Regulatory bodies are implementing expedited approval pathways for generic oncology drugs. Additionally, various government initiatives and policies encourage the development and manufacturing of generic oncology drugs. These regulatory supports create a favorable environment for generic drug manufacturers. Some regulatory agencies are also offering expedited pathways for the review and approval of generic oncology drugs, especially when there is a need for increased competition or when the drug in question addresses an unmet medical need. These pathways aim to streamline the approval process and facilitate timely market entry. Generic drug manufacturers may face patent challenges from innovator companies seeking to extend their exclusivity. Patent litigation and challenges play a role in the regulatory landscape, as the resolution of patent disputes can influence the timing of generic market entry.

Demand for Personalized Medicine

Advances in genomics and biomarker research are enabling a deeper understanding of the molecular mechanisms underlying cancer. This knowledge allows for the identification of specific genetic alterations and biomarkers associated with different types of cancer, paving the way for the development of targeted therapies. Personalized medicine in oncology often involves the use of targeted therapies designed to selectively inhibit cancer cell growth or survival based on specific molecular characteristics. As branded targeted therapies face patent expirations, generic equivalents are emerging to provide cost-effective alternatives, expanding access to personalized treatment options. The integration of companion diagnostics with personalized medicine is gaining prominence.
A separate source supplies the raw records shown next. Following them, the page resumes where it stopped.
(** C8: the size of the block against the size asked for, at every width.  [mpool_alloc] returns
    for each of the [2^64] request sizes.  A block given for at most [2^64 - 16] bytes holds at
    least these and less than 96 more.  Above, the rounding wraps around to 0: the request that no
    memory can serve is not refused but served, from any free block, with fewer than 64 bytes;
    only a pool without a free block answers it with NULL. *)
Theorem mpool_alloc_bounds (out : mem) (s : st mpool) (bs : list blk) (req : Z) :
  pool_inv out s bs -> mp_cb_reqmem (smgr s) = None -> 0 <= req < two64 ->
  exists p s', mpool_alloc req s = Some (p, s') /\ (p = NULL -> s' = s) /\
    (p <> NULL -> exists n, mpool_msize p s' = Some (n, s') /\
       (req <= two64 - 16 -> req <= n < req + 96) /\ (two64 - 16 < req -> n < 64)) /\
    (two64 - 16 < req -> (exists b, b ∈ bs /\ bflag b = true) -> p <> NULL).
Proof.
  intros Hi Hcb Hreq. set (R := fun p s' => (p = NULL -> s' = s) /\
    (p <> NULL -> exists n, mpool_msize p s' = Some (n, s') /\
       (req <= two64 - 16 -> req <= n < req + 96) /\ (two64 - 16 < req -> n < 64)) /\
    (two64 - 16 < req -> (exists b, b ∈ bs /\ bflag b = true) -> p <> NULL)).
  assert (Hr : runs (mpool_alloc req) s R).
  { unfold R. destruct (decide (req <= two64 - 16)) as [Hle|Hgt].
    - destruct (min_size_ok req ltac:(lia)) as (Hm & _).
      apply (runs_alloc out s bs); [done|done|lia| |].
      + intros _. split_ands; [done|done|lia].
      + intros p s' _ (_ & bs' & sz & l1 & l2 & Hi' & _ & _ & Hl & Hsz & _ & Hn).
        split_ands; [done| |done]. intros _. exists sz. split_ands; [|lia|lia].
        apply (live_msize out s' bs' p sz []); [done|]. rewrite Hl. set_solver.
    - apply (runs_alloc_wrapped out s bs); [done|done|lia| |].
      + intros Hall. split_ands; [done|done|]. intros _ (b & Hb & Hf).
        rewrite Forall_forall in Hall. rewrite Hall in Hf by done. done.
      + intros p n s' Hn Hlt Hsz. split_ands; [done| |done].
        intros _. exists n. split_ands; [done|lia|done]. }
  apply runs_inv in Hr as (p & s' & E & H). by exists p, s'.
Qed.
Companion diagnostics help identify patients who are most likely to respond to a particular treatment, allowing healthcare providers to tailor therapeutic interventions based on the unique genetic profile of patients. Generic oncology drugs can be developed in tandem with companion diagnostics to enhance treatment efficacy.

Healthcare Cost Containment

Governments and healthcare providers are increasingly focusing on cost containment strategies. The use of generic oncology drugs helps in reducing overall healthcare costs, making cancer treatment more sustainable for healthcare systems. The increasing cost of healthcare, including oncology treatments, is becoming unsustainable for many healthcare systems. Moreover, as cancer prevalence rises and innovative therapies emerge, there is a growing need to find cost-effective solutions. Generic oncology drugs, often more affordable than their branded counterparts, play a crucial role in containing overall healthcare expenditures. Governments and healthcare payers are implementing policies promoting the use of generic drugs as a cost-saving measure. Generic substitution, where generic drugs replace branded ones, is actively encouraging to drive down the cost of cancer treatments. In the oncology sector, this can lead to significant savings, especially when dealing with high-cost biologics. The entry of generic oncology drugs creates pricing pressures on branded drugs. As generic alternatives become available, the competition often results in reduced prices for both generic and branded medications. This not only benefits patients but also supports healthcare cost containment initiatives.
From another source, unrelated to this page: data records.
(* ===== verification/Heap.v ===== *)
(** Heap: the kernel's [malloc] family ([mm/heap/heap.cpp]): one pool behind one spin lock. *)

From Stdlib Require Import ZArith Lia.
From stdpp Require Import prelude gmap.
From S2P Require Import Prelude Mem Spinlock Block Klibc Pool.

(** The two static variables of the file, and the RFLAGS of the calling processor. *)
Record heap := HeapSt { hp_pool : mpool; hp_lock : spinlock_t; hp_flags : Z }.

Definition set_pool v h := HeapSt v (hp_lock h) (hp_flags h).
Definition set_lock v f h := HeapSt (hp_pool h) v f.

Abbreviation HM := (M (st heap)).

(** The pool part of the state, and a pool operation run on [&pool]. *)
Definition pool_of (s : st heap) : st mpool := St (smem s) (hp_pool (smgr s)).
Definition put_pool (s : st heap) (p : st mpool) : st heap := St (smem p) (set_pool (smgr p) (smgr s)).
Definition on_pool {A} (c : PM A) : HM A :=
  fun s => match c (pool_of s) with Some (a, p) => Some (a, put_pool s p) | None => None end.

Definition KERNEL_HEAP_START : Z := 18446673704965373952. (* 0xffffc00000000000 *)
Definition KERNEL_HEAP_SIZE : Z := 8 * 1024 * 1024.

Definition get_all_memusage : HM Z := ret KERNEL_HEAP_SIZE.

Definition alloc_enter : HM unit :=
  h <- gets (@smgr _) ;;
  '(l, f) <- of_opt (spin_lock (hp_lock h) (hp_flags h)) ;;
  modify (with_mgr (set_lock l f h)).
Definition alloc_exit : HM unit :=
  h <- gets (@smgr _) ;;
  let '(l, f) := spin_unlock (hp_lock h) in
  modify (with_mgr (set_lock l f h)).

(** [alloc_enter(); x = c; alloc_exit(); return x;] *)
Definition locked {A} (c : PM A) : HM A :=
  alloc_enter ;; x <- on_pool c ;; alloc_exit ;; ret x.

Definition malloc (size : Z) : HM Z := locked (mpool_alloc size).
Definition free (ptr : Z) : HM unit := locked (mpool_free ptr).
Definition xmalloc (size : Z) : HM Z := malloc size.

Definition calloc (n size0 : Z) : HM Z :=
  if two64 <=? n * size0 then ret NULL
  else
    let size := n * size0 in
    ptr <- malloc size ;;
    if ptr =? NULL then ret NULL
    else memset ptr 0 size ;; ret ptr.

Definition realloc (ptr newsize : Z) : HM Z := locked (mpool_realloc ptr newsize).
Definition reallocarray (ptr n size : Z) : HM Z := realloc ptr (n *! size).
Definition aligned_alloc (align size : Z) : HM Z := locked (mpool_aligned_alloc size align).
Definition malloc_usable_size (ptr : Z) : HM Z := locked (mpool_msize ptr).
Definition memalign (align size : Z) : HM Z := locked (mpool_aligned_alloc size align).

Definition posix_memalign (memptr alignment size : Z) : HM Z :=
  ptr <- locked (mpool_aligned_alloc size alignment) ;;
  if ptr =? NULL then ret 1
  else sto memptr ptr ;; ret 0.

Definition valloc (size : Z) : HM Z := locked (mpool_aligned_alloc size PAGE_SIZE).
Definition pvalloc (size : Z) : HM Z := locked (mpool_aligned_alloc size PAGE_SIZE).

(** [table::page_table_flags] *)
Definition flag_present : Z := 1.
Definition flag_read_write : Z := 2.

(** The heap's client view of [arch_table::page_table::map_range] on the current address space:
    it makes [count] pages from [virt] readable and writable.  [physical = 0] asks for fresh
    frames. *)
Class AddressSpace := {
  map_range : Z -> Z -> Z -> Z -> mem -> option mem;
  map_range_maps : forall virt count flags m m',
    map_range virt 0 count flags m = Some m' -> has_flag flags flag_present = true ->
    has_flag flags flag_read_write = true -> mapped m' virt (virt + count * PAGE_SIZE)
}.

Definition init_heap `{AddressSpace} : HM unit :=
  let base_addr := KERNEL_HEAP_START in
  m <- gets (@smem _) ;;
  m' <- of_opt (map_range base_addr 0 (KERNEL_HEAP_SIZE / PAGE_SIZE)
                  (flag_present |! flag_read_write) m) ;;
  modify (with_mem m') ;;
  on_pool (mpool_init base_addr KERNEL_HEAP_SIZE) ;; ret tt.

(** ** Rules *)

Lemma runs_on_pool {A} (c : PM A) s Q :
  runs c (pool_of s) (fun a p => Q a (put_pool s p)) -> runs (on_pool c) s Q.
Proof. unfold runs, on_pool. by destruct (c (pool_of s)) as [[a p]|]. Qed.

(** No processor is inside the allocator. *)
Definition unlocked (s : st heap) : Prop := lock (hp_lock (smgr s)) = 0.

(** [s'] is [s] with the pool and the memory replaced; the lock is free again and the processor
    has its flags back. *)
Record released (s : st heap) (p : st mpool) (s' : st heap) : Prop := {
  rl_mem : pool_of s' = p;
  rl_lock : unlocked s';
  rl_flags : hp_flags (smgr s') = hp_flags (smgr s)
}.

Lemma runs_locked {A} (c : PM A) s Q :
  unlocked s -> runs c (pool_of s) (fun a p => forall s', released s p s' -> Q a s') ->
  runs (locked c) s Q.
Proof.
  intros Hu Hc. unfold locked, alloc_enter. apply runs_bind, runs_bind, runs_gets, runs_bind.
  eapply runs_of_opt; [by apply spin_lock_free|]. apply runs_modify, runs_bind, runs_on_pool.
  apply runs_inv in Hc as (a & p & E & HQ). eapply runs_intro; [exact E|].
  unfold alloc_exit. apply runs_bind, runs_bind, runs_gets. simpl.
  apply runs_modify, runs_ret, HQ. split; try done. by destruct p.
Qed.

(** A fault inside the lock is a fault. *)
Lemma locked_faults {A} (c : PM A) s : unlocked s -> c (pool_of s) = None -> locked c s = None.
Proof.
  intros Hu E. assert (H : runs alloc_enter s (fun _ s' => pool_of s' = pool_of s)).
  { unfold alloc_enter. apply runs_bind, runs_gets, runs_bind. eapply runs_of_opt; [by apply spin_lock_free|].
    by apply runs_modify. }
  apply runs_inv in H as ([] & s' & E1 & Ep). unfold locked, bind at 1. rewrite E1.
  unfold bind at 1, on_pool. by rewrite Ep, E.
Qed.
Rising Acceptance of Generics

The rising acceptance of generics is supporting the growth of the market. Patients and healthcare systems alike benefit from the economic advantages offered by generic drugs, making essential medications more affordable. Clinical studies and real-world evidence support the notion that generic drugs perform comparably to brand-name drugs. As more evidence accumulates, healthcare professionals and patients become increasingly confident in the effectiveness of generic medications. The availability of generic versions is expanding across various therapeutic areas, ranging from chronic conditions like cardiovascular diseases and diabetes to acute conditions and infectious diseases. A broader generic drug portfolio contributes to increased acceptance as it covers a wide range of medical needs. Apart from this, efforts to enhance health literacy and educate patients about generic medications are increasing acceptance of generics. When patients understand that generics offer the same quality and efficacy as brand-name drugs, they are more likely to accept them as viable treatment options. Furthermore, the emergence of biosimilars, which are highly similar versions of biologic drugs, is receiving regulatory support in various regions. This support boosts confidence in the safety and efficacy of biosimilars, contributing to their acceptance as alternatives to expensive biologics.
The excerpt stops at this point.